The president of the Baltimore Community Foundation is stepping down after 10 years -- a tenure that has seen the foundation's coffers and grant-making swell nearly seven times over.
Timothy D. Armbruster, 55, said he has decided to devote all of his time to his other job, president of the $110 million Morris Goldseker Foundation.
Armbruster has run the Goldseker Foundation -- established in 1976 with the real estate fortune of Goldseker, a Baltimore landlord -- for 20 years. In 1989, the Goldseker board decided to shore up the Baltimore Community Foundation, then a fledgling fund of $15 million.
Ten years later, the community foundation has almost $100 million in assets and is ranked 58th largest out of 547 community foundations in the United States, according to an annual survey conducted by the Columbus Community Foundation in Ohio.
Armbruster and board members of both foundations say the community foundation deserves a full-time executive.

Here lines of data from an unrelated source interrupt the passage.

(** ** Escape sequences *)

Definition ansi_simple_re : re := Eval vm_compute in
  must_compile (txt "\x1b\[[0-9;?]*[a-zA-Z]").
Definition osc_re : re := Eval vm_compute in must_compile (txt "\x1b\][^\x07]*\x07").
Definition esc_re : re := Eval vm_compute in must_compile (txt "\x1b[^[]").

Section heuristics.
Context `{Unicode}.

(** The runes the cleaning keeps: printable, space, tab. *)
Definition clean_rune (r : rune) : bool := is_print r || (r =? 32) || (r =? 9).

Definition stripANSISimple (s : text) : text :=
  let s := replace_all ansi_simple_re [] s in
  let s := replace_all osc_re [] s in
  let s := replace_all esc_re [] s in
  keep clean_rune s.

(** ** Prompts *)

Definition promptPatternSources : list text :=
  [ txt "^[a-zA-Z0-9_-]+@[a-zA-Z0-9_.-]+:[^$#]*[$#]\s*$";
    txt "^[a-zA-Z0-9_-]+@[a-zA-Z0-9_.-]+:~?/?[^$#]*[$#]\s*$";
    txt "^\[[^\]]+@[^\]]+\s+[^\]]+\][$#]\s*$";
    txt "^[a-zA-Z0-9_-]+@[a-zA-Z0-9_:.-]+:\s*$";
    txt "^[a-zA-Z0-9_-]+@[a-zA-Z0-9_.-]+:~\s*$";
    txt "^[a-zA-Z0-9_-]+@[a-zA-Z0-9_.-]+:(/[a-zA-Z0-9_/.-]*)?~?\s*$" ].

Definition simplePromptPatterns : list re := Eval vm_compute in
  (must_compile <$> promptPatternSources).

Definition isPromptPattern (line : text) : bool :=
  if negb (contains line (txt "@")) then false
  else existsb (λ pattern, match_string pattern line) simplePromptPatterns.

Definition containsPromptMarker (line : text) : bool :=
  if negb (contains line (txt "@")) then false
  else
    contains line (txt "$ ") || contains line (txt "# ")
    || contains line (txt "]$ ") || contains line (txt "]# ")
    || has_suffix line (txt "$") || has_suffix line (txt "#")
    || has_suffix line (txt "]$") || has_suffix line (txt "]#").
(* ===== verification/Detector.v ===== *)
(** * The anti-bypass detector

    [AdvancedDetector] of [internal/bastion/blacklist/advanced_detector.go].
    A method that returns [(bool, string)] is a function into [option text]:
    [Some reason] is [(true, reason)] and [None] is [(false, "")].  The decoded
    payloads that reasons quote are read as UTF-8. *)

From stdpp Require Import base list strings sets.
From Stdlib Require Import ZArith Lia Ascii.
From S2P Require Import Prelude GoStrings GoRegexp Encodings.
Local Open Scope Z_scope.

Record AdvancedDetector := {
  dangerousPatterns : list re;
  dangerousKeywords : list text
}.

Definition dangerousSources : list text :=
  [ txt "\brm\s+(-[rf]+\s+)?/";
    txt "\bdd\s+.*of=/dev/(sd|hd|nvme)";
    txt "\bmkfs\.";
    txt "\b(shutdown|reboot|halt|poweroff)\b";
    txt ">\s*/dev/(sd|hd|nvme)";
    txt "\bchmod\s+777";
    txt "\bchmod\s+.*\s+/";
    txt "\buserdel\s+root";
    txt "\bmv\s+.*\s+/dev/null";
    txt ":\(\)\{\s*:\|:&\s*\};:";
    txt "\bcurl\s+.*\|\s*(bash|sh)";
    txt "\bwget\s+.*\|\s*(bash|sh)" ].

(** A pattern that does not compile is dropped. *)
Definition compileDangerousPatterns : list re := omap compile dangerousSources.

Definition NewAdvancedDetector : AdvancedDetector :=
  {| dangerousPatterns := compileDangerousPatterns;
     dangerousKeywords := txt <$>
       ["rm"; "dd"; "mkfs"; "fdisk"; "parted";
        "reboot"; "shutdown"; "halt"; "poweroff";
        "iptables"; "firewall"; "ufw";
        "userdel"; "usermod"; "passwd";
        "chmod"; "chown"; "chgrp";
        "kill"; "pkill"; "killall"]%string |}.

Definition quoted_b64_re : re :=
  Eval vm_compute in must_compile (txt "[" ++ dquote ++ txt "']([A-Za-z0-9+/=]{10,})["
                                   ++ dquote ++ txt "']").
Definition hex_re : re := Eval vm_compute in must_compile (txt "\\x[0-9a-fA-F]{2}").
Definition var_re : re :=
  Eval vm_compute in must_compile (txt "\$\{?[A-Za-z_][A-Za-z0-9_]*\}?").
Definition dollar_paren_re : re := Eval vm_compute in must_compile (txt "\$\(([^)]+)\)").
Definition backtick_re : re := Eval vm_compute in must_compile (txt "`([^`]+)`").
Definition qmark_re : re := Eval vm_compute in must_compile (txt "\?").
Definition bracket_re : re := Eval vm_compute in must_compile (txt "\[[^\]]+\]").
Definition star_re : re := Eval vm_compute in must_compile (txt "\*").
Definition separator_re : re := Eval vm_compute in must_compile (txt "[|;&&]+").
Definition scriptPatterns : list re := Eval vm_compute in must_compile <$>
  [txt "echo.*>.*\.sh"; txt "cat.*>.*\.sh"; txt "printf.*>.*\.sh"; txt "tee.*\.sh"].

Lemma detector_patterns_compile :
  length compileDangerousPatterns = length dangerousSources ∧
  forallb (λ r, negb (Nat.eqb (min_len r) 0))
    [quoted_b64_re; hex_re; var_re; dollar_paren_re; backtick_re; qmark_re; bracket_re;
     star_re; separator_re] = true.
Proof. vm_compute. done. Qed.

Section detector.
Context `{Unicode} (d : AdvancedDetector).

Definition containsDangerousKeyword (command : text) : bool :=
  existsb (λ word,
    let word := trim_left (txt "./") word in
    existsb (λ keyword, text_eqb word keyword || has_prefix word (keyword ++ txt " "))
      (dangerousKeywords d))
    (fields (to_lower command)).

Definition detectBase64Bypass (command : text) : option text :=
  let lowerCmd := to_lower command in
  if contains lowerCmd (txt "base64") && contains lowerCmd (txt "-d") then
    first_some (λ m,
      match b64_decode m with
      | Some decoded =>
          let decodedCmd := utf8_decode decoded in
          if containsDangerousKeyword decodedCmd
          then Some (txt "检测到Base64编码的危险命令: " ++ decodedCmd) else None
      | None => None
      end) (find_all_group quoted_b64_re command)
    <|> (if contains lowerCmd (txt "bash") || contains lowerCmd (txt "sh")
         then Some (txt "检测到可疑的Base64解码+执行组合") else None)
  else None.
Definition set_progress (f : t) (p : Z) : t :=
  {| ID := ID f; SessionID := SessionID f; UserID := UserID f; Username := Username f;
     HostID := HostID f; HostIP := HostIP f; HostName := HostName f; Direction := Direction f;
     LocalPath := LocalPath f; RemotePath := RemotePath f; FileName := FileName f;
     FileSize := FileSize f; Status := Status f; Progress := p; ErrorMessage := ErrorMessage f;
     TransferredAt := TransferredAt f; CompletedAt := CompletedAt f; Duration := Duration f |}.
Definition set_end (f : t) (status error : text) (p now d : Z) : t :=
  {| ID := ID f; SessionID := SessionID f; UserID := UserID f; Username := Username f;
     HostID := HostID f; HostIP := HostIP f; HostName := HostName f; Direction := Direction f;
     LocalPath := LocalPath f; RemotePath := RemotePath f; FileName := FileName f;
     FileSize := FileSize f; Status := status; Progress := p; ErrorMessage := error;
     TransferredAt := TransferredAt f; CompletedAt := Some now; Duration := d |}.
End FileTransfer.

(** [model.CommandRecord] and [model.CommandHistory]: one table. *)
Module CommandRecord.
Record t := {
  ID : Z; ProxyID : text; SessionID : text; HostID : text; UserID : text; Username : text;
  HostIP : text; Command : text; Output : text; ExitCode : Z; ExecutedAt : Z; DurationMs : Z
}.
End CommandRecord.
(** *** Signing in with an account *)

(** What the account has to sign in with: its password, or the key it holds,
    opened with its passphrase when it has one. *)
Inductive account_method (L : SshLib) (su : SystemUser.t) : auth_method → Prop :=
  | by_password :
      SystemUser.AuthType su = txt "password" →
      account_method L su (PasswordMethod (SystemUser.Password su))
  | by_key signer :
      SystemUser.AuthType su = txt "key" → SystemUser.Passphrase su = [] →
      ParsePrivateKey (SystemUser.PrivateKey su) = Ok signer →
      account_method L su (KeyMethod signer)
  | by_locked_key signer :
      SystemUser.AuthType su = txt "key" → SystemUser.Passphrase su ≠ [] →
      ParsePrivateKeyWithPassphrase (SystemUser.PrivateKey su) (SystemUser.Passphrase su) = Ok signer →
      account_method L su (KeyMethod signer).

(** The host takes the account: its user name, with its own method. *)
Definition logs_in (w : world) (host : HostInfo.t) (su : SystemUser.t) : Prop :=
  ∃ m, account_method (ssh w) su m ∧
    @Dial (ssh w) (host_port (HostInfo.IP host) (HostInfo.Port host)) (SystemUser.Username su) [m] = Ok ().

Lemma connectToHost_spec w host su :
  (logs_in w host su ∧ connectToHost w host (Some su) = Ret ([None], err_of (setup_shell w))) ∨
  (¬ logs_in w host su ∧ ∃ e r, connectToHost w host (Some su) = Ret ([Some e], r)).
Proof.
  unfold connectToHost, logs_in, report, signer_of.
  destruct (text_eqb (SystemUser.AuthType su) (txt "password")) eqn:Ep.
  { apply text_eqb_true in Ep. destruct (Dial _ _ _) as [[]|e] eqn:Ed.
    - left. split; [|done]. eexists. split; [by apply by_password|exact Ed].
    - right. split; [|by eauto]. intros (m & Hm & Hd).
      destruct Hm as [_|k Hk|k Hk]; [congruence| |]; rewrite Hk in Ep; discriminate. }
  destruct (text_eqb (SystemUser.AuthType su) (txt "key")) eqn:Ek; last first.
  { right. split; [|by eauto]. intros (m & Hm & _).
    destruct Hm as [Hk|k Hk|k Hk]; rewrite Hk in Ep, Ek; discriminate. }
  apply text_eqb_true in Ek.
  assert (∀ m, account_method (ssh w) su m →
            ∃ signer, m = KeyMethod signer ∧ @signer_of (ssh w) su = Ok signer) as Hsig.
  { intros m [Hk|k _ Hp Hs|k _ Hp Hs]; [rewrite Hk in Ek; discriminate| |];
      exists k; (split; [done|]); unfold signer_of.
    - by rewrite Hp.
    - by destruct (SystemUser.Passphrase su). }
  unfold signer_of in Hsig.
  destruct (if negb _ then _ else _) as [signer|e] eqn:Es; last first.
  { right. split; [|by eauto]. by intros (m & (k & _ & Hk)%Hsig & _). }
  assert (account_method (ssh w) su (KeyMethod signer)) as Hm.
  { destruct (SystemUser.Passphrase su) eqn:Epp; [by apply by_key|].
    apply by_locked_key; [done|by rewrite Epp|by rewrite Epp]. }
  destruct (Dial _ _ _) as [[]|e] eqn:Ed.
  - left. split; [|done]. by exists (KeyMethod signer).
  - right. split; [|by eauto]. intros (m & (k & -> & Hk)%Hsig & Hd). congruence.
Qed.
(** [Updates] with a struct, as gorm documents it. *)
Definition assign_rule (rq r : PermissionRule.t) : PermissionRule.t :=
  let pick (a b : text) := if is_empty a then b else a in
  {| PermissionRule.ID := pick (PermissionRule.ID rq) (PermissionRule.ID r);
     PermissionRule.Name := pick (PermissionRule.Name rq) (PermissionRule.Name r);
     PermissionRule.UserGroupID := pick (PermissionRule.UserGroupID rq) (PermissionRule.UserGroupID r);
     PermissionRule.HostGroupID := PermissionRule.HostGroupID rq <|> PermissionRule.HostGroupID r;
     PermissionRule.HostIDs := pick (PermissionRule.HostIDs rq) (PermissionRule.HostIDs r);
     PermissionRule.SystemUserID := PermissionRule.SystemUserID rq <|> PermissionRule.SystemUserID r;
     PermissionRule.ValidFrom := PermissionRule.ValidFrom rq <|> PermissionRule.ValidFrom r;
     PermissionRule.ValidTo := PermissionRule.ValidTo rq <|> PermissionRule.ValidTo r;
     PermissionRule.Enabled := PermissionRule.Enabled rq || PermissionRule.Enabled r;
     PermissionRule.Priority := if PermissionRule.Priority rq =? 0 then PermissionRule.Priority r
                                else PermissionRule.Priority rq |}.

Definition disabling_request : PermissionRule.t :=
  {| PermissionRule.ID := txt "r1"; PermissionRule.Name := txt "ops";
     PermissionRule.UserGroupID := txt "ug1"; PermissionRule.HostGroupID := None;
     PermissionRule.HostIDs := []; PermissionRule.SystemUserID := None;
     PermissionRule.ValidFrom := None; PermissionRule.ValidTo := None;
     PermissionRule.Enabled := false; PermissionRule.Priority := 0 |}.

Lemma update_replaces_relations_witness :
  ∃ db' f', RuleRepository.UpdateWithRelations assign_rule disabling_request [txt "su2"] []
      (sample_db active active) [] = (Ok (), db', f') ∧
    (rule_has_account db' sample_rule (txt "su1") = true ↔
     txt "su1" ∈ [txt "su2"] ∧ txt "su1" ≠ []).
Proof.
  eexists _, _. split; [reflexivity|].
  eapply (update_replaces_relations assign_rule disabling_request [txt "su2"] []
    (sample_db active active) [] _ _ sample_rule (txt "su1") (txt "h1")).
  - reflexivity.
  - reflexivity.
Defined.

Lemma permission_never_disabled_witness :
  ∃ db' f', RuleRepository.UpdateWithRelations assign_rule disabling_request [txt "su1"] []
      (sample_db active active) [] = (Ok (), db', f') ∧
    PermissionRule.Enabled <$> permission_rules db' = [true] ∧
    PermissionRule.ValidTo <$> permission_rules db' = [Some 100].
Proof.
  eexists _, _. split; [reflexivity|].
  edestruct (permission_never_disabled assign_rule disabling_request [txt "su1"] []
    (sample_db active active) []) as [H1 H2].
  - intros rq r E. simpl. by rewrite E.
  - intros rq r E. simpl. by rewrite E.
  - reflexivity.
  - split; [exact (H1 eq_refl)|exact (H2 eq_refl)].
Defined.

Lemma assign_groups_outcomes_witness :
  is_member (after (AssignGroupsToUser (txt "u1") [txt "ug2"] [] (sample_db active active)
                      [None; Some DBFailure])) (txt "u1") (txt "ug1") = false.
Proof.
  destruct (assign_groups_outcomes (txt "u1") [txt "ug2"] [] (sample_db active active) DBFailure)
    as [[_ H] _]; [discriminate|].
  exact (H (txt "ug1")).
Defined.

"The community foundation, I hope, is poised to make a significant jump from being a good, solid growing community institution to being a pre-eminent one," Armbruster said. "It had really reached the point where it wasn't fair, I think, to either institution not to have the attention of a chief executive officer."
Community foundations, increasingly popular around the country, strive to fill a philanthropic middle ground. While the wealthy have the means to create foundations, community foundations target givers of more modest means, providing administrative staff to see that money goes where the donor intends.
The funds managed by a community foundation have more than doubled in 10 years, from 104 to 274. Their contributors are varied, from inheritors of generations of wealth to working people blessed with windfalls.
"It's been a remarkable time for the growth of community foundations," said Eugene C. Struckhoff of Lutherville, who ran the Community Foundation before Armbruster and has since helped launch more than 100 community foundations as a consultant. "I'm not surprised at [Baltimore's] growth."
Armbruster said he reached his decision after conversations with the board chairmen of both organizations.
"One thing that community foundations do in other cities very effectively is exercise leadership in the community, and that's not a part-time job," said Walter D. Pinkard Jr., chairman of the community foundation's board.
Historically, the Goldseker Foundation has given the community foundation a $250,000 annual operating grant. That support will continue for three years and then be subject to review. "We've a reached a new plateau," said Sheldon Goldseker, chairman of the foundation. "Like a parent who raises a child, it is time to step back and let the child take wing."
The community foundation has focused attention on the arts in recent years. It also helped start the Safe and Sound campaign to improve life for Baltimore children.
Armbruster, a senior officer of the Cleveland Foundation before coming to Baltimore, said he takes more pride in the overall growth of the foundation. "I think the fact of having been able to develop the Community Foundation [into] some size and increasing stature has been more important over this period of time than anything specific that we did," he said.